| Directions for this task |
Copies of all lines containing the string "then" are needed from the data below.

**** Material for the task ****

Lemma new_other x h j : T !! x = Some h -> index j -> (x, j) <> ((n, p), i) -> ent m' h j = ent m h j.
Proof using HT Hf Hi.
  intros Hx Hj Hne. apply ent_put_ne; [done|done|]. intros [= -> ->]. apply Hne. f_equal. by eapply tb_inj.
Qed.

Lemma new_empty j : index j -> ent m' g j = 0.
Proof using Hf Hi Hg Hz. intros Hj. rewrite ent_put_ne; [by apply ent_zero|done|done|]. intros [= E _]. apply (Hg (n, p)). by rewrite E. Qed.

Lemma no_grandchild j : index j -> T !! (n - 2, (p * 512 + i) * 512 + j) = None.
Proof using HT Hc Hi Hf Hn.
  unfold index in *. intros Hj. destruct (T !! (n - 2, _)) as [h|] eqn:E; [|done]. destruct (tb_key _ _ _ HT _ _ _ Hf) as (Hk & _).
  destruct (tb_up _ _ _ HT _ _ _ E) as (h' & Hh & _); [lia|]. replace (n - 2 + 1) with (n - 1) in Hh by lia.
  replace (((p * 512 + i) * 512 + j) / 512) with (p * 512 + i) in Hh by (apply (Z.div_unique_pos _ _ _ j); lia). congruence.
Qed.

Lemma tables_add : tables m' r T'.
Proof using All.
  destruct (tb_key _ _ _ HT _ _ _ Hf) as (Hk & Hp & Hpv). constructor.
  - rewrite lookup_insert_ne; [apply HT|]. intros [= E _]. lia.
  - intros k q h. destruct (decide ((n - 1, p * 512 + i) = (k, q))) as [[= <- <-]|Hne].
    + intros _. unfold index in Hi. replace (n - 1 + 1) with n by lia. lia.
    + rewrite lookup_insert_ne by done. apply HT.
  - intros x y h. destruct (decide ((n - 1, p * 512 + i) = x)) as [<-|Hx], (decide ((n - 1, p * 512 + i) = y)) as [<-|Hy]; rewrite ?lookup_insert_eq, ?lookup_insert_ne by done.
    + done.
    + intros [= <-] H. by destruct (Hg y).
    + intros H [= <-]. by destruct (Hg x).
    + apply HT.
  - intros k q h. destruct (decide ((n - 1, p * 512 + i) = (k, q))) as [[= <- <-]|Hne].
    + rewrite lookup_insert_eq. intros [= <-] _. exists f. replace (n - 1 + 1) with n by lia. unfold index in Hi.
      replace ((p * 512 + i) / 512) with p by (apply (Z.div_unique_pos _ _ _ i); lia). replace ((p * 512 + i) mod 512) with i by (apply (Z.mod_unique_pos _ _ p); lia).
      rewrite lookup_insert_ne by (intros [= E _]; lia). split; [done|]. by rewrite ent_put.
    + rewrite lookup_insert_ne by done. intros Hh Hk'. destruct (tb_up _ _ _ HT _ _ _ Hh Hk') as (h' & Hh' & Hl). exists h'. rewrite lookup_insert_ne.
      * split; [done|]. rewrite (new_other (k + 1, q / 512)); [done|done|done|]. intros [= E1 E2 E3]. apply Hne. f_equal; [lia|]. pose proof (Z.div_mod q 512 ltac:(lia)). lia.
      * intros [= Ek Eq]. congruence.
  - intros k q h j Hh Hk' Hj Hjv Hnone. destruct (decide ((n - 1, p * 512 + i) = (k, q))) as [[= <- <-]|Hne].
    + rewrite lookup_insert_eq in Hh. injection Hh as <-. by rewrite new_empty, Z.bits_0.
    + rewrite lookup_insert_ne in Hh by done. rewrite lookup_insert_None in Hnone. destruct Hnone as [Hnone Hne']. rewrite (new_other (k, q)); [by eapply tb_down|done|done|].
      intros [= -> -> ->]. by apply Hne'.
Qed.

Lemma leaf_add vpn : leaf_entry m' T' vpn = leaf_entry m T vpn.
Proof using All.
  unfold leaf_entry. destruct (decide ((n - 1, p * 512 + i) = (0, vpn / 512))) as [E|Hne].
  - rewrite <- E, lookup_insert_eq, Hc. by apply new_empty.
  - rewrite lookup_insert_ne by done. destruct (T !! (0, vpn / 512)) as [h|] eqn:E; [|done]. apply (new_other (0, vpn / 512)); [done|done|]. intros [= E0 _ _]. lia.
Qed.

Lemma mapped_add M : mapped m T M -> mapped m' T' M.
Proof using All. intros HM vpn. by rewrite (HM vpn), leaf_add. Qed.
End new_table.

(** ** A new entry *)

Definition upd (vpn e : Z) (M : gmap Z Z) : gmap Z Z := if decide (e = 0) then delete vpn M else <[vpn := e]> M.

Lemma upd_eq vpn e M : upd vpn e M !! vpn = if decide (e = 0) then None else Some e.
Proof. unfold upd. case_decide; [apply lookup_delete_eq|apply lookup_insert_eq]. Qed.

Lemma upd_ne vpn e M q : q <> vpn -> upd vpn e M !! q = M !! q.
Proof. intros Hne. unfold upd. case_decide; [by rewrite lookup_delete_ne|by rewrite lookup_insert_ne]. Qed.

Lemma vpn_parts vpn q : vpn / 512 = q / 512 -> vpn mod 512 = q mod 512 -> vpn = q.
Proof. intros H1 H2. pose proof (Z.div_mod vpn 512 ltac:(lia)). pose proof (Z.div_mod q 512 ltac:(lia)). lia. Qed.

Section new_entry.
Context (m : mem) (r : Z) (T : gmap (Z * Z) Z) (M : gmap Z Z) (vpn f e : Z).
Context (HT : tables m r T) (HM : mapped m T M) (Hf : T !! (0, vpn / 512) = Some f) (Hv : 0 <= vpn < VPNS) (Hw : 0 <= e < 2 ^ 64).
Abbreviation m' := (put_ent m f (vpn mod 512) e).

Lemma tables_set : tables m' r T.
Proof using HT Hf.
  assert (Hkeep : ∀ n p g i, T !! (n, p) = Some g -> 1 <= n -> index i -> ent m' g i = ent m g i).
  { intros n p g i Hg Hn Hi. apply ent_put_ne; [done|done|]. intros [= -> ->]. pose proof (tb_inj _ _ _ HT (n, p) (0, vpn / 512) f Hg Hf) as [= E _]. lia. }
  destruct HT. constructor; try done.
  - intros n p g Hg Hn. destruct (tb_up0 n p g Hg Hn) as (h & Hh & Hl). exists h. split; [done|]. destruct (tb_key0 n p g Hg). rewrite (Hkeep (n + 1) (p / 512)); [done|done|lia|done].
  - intros n p g i Hg Hn Hi Hpv Hc. rewrite (Hkeep n p); [by eapply tb_down0|done|done|done].
Qed.

Lemma mapped_set : mapped m' T (upd vpn e M).
Proof using All.
  intros q. destruct (decide (q = vpn)) as [->|Hne].
  - rewrite upd_eq, (decide_True _ _ Hv). unfold leaf_entry. rewrite Hf. by rewrite ent_put.
  - rewrite upd_ne, (HM q) by done. assert (E : leaf_entry m' T q = leaf_entry m T q); [|by rewrite E].
    unfold leaf_entry. destruct (T !! (0, q / 512)) as [g|] eqn:Eg; [|done]. apply ent_put_ne; [done|done|]. intros [= -> Eq]. apply Hne, vpn_parts; [|done].
    by pose proof (tb_inj _ _ _ HT (0, q / 512) (0, vpn / 512) f Eg Hf) as [= E].
Qed.
End new_entry.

****

| Answer to this task |
Definition upd (vpn e : Z) (M : gmap Z Z) : gmap Z Z := if decide (e = 0) then delete vpn M else <[vpn := e]> M.
Lemma upd_eq vpn e M : upd vpn e M !! vpn = if decide (e = 0) then None else Some e.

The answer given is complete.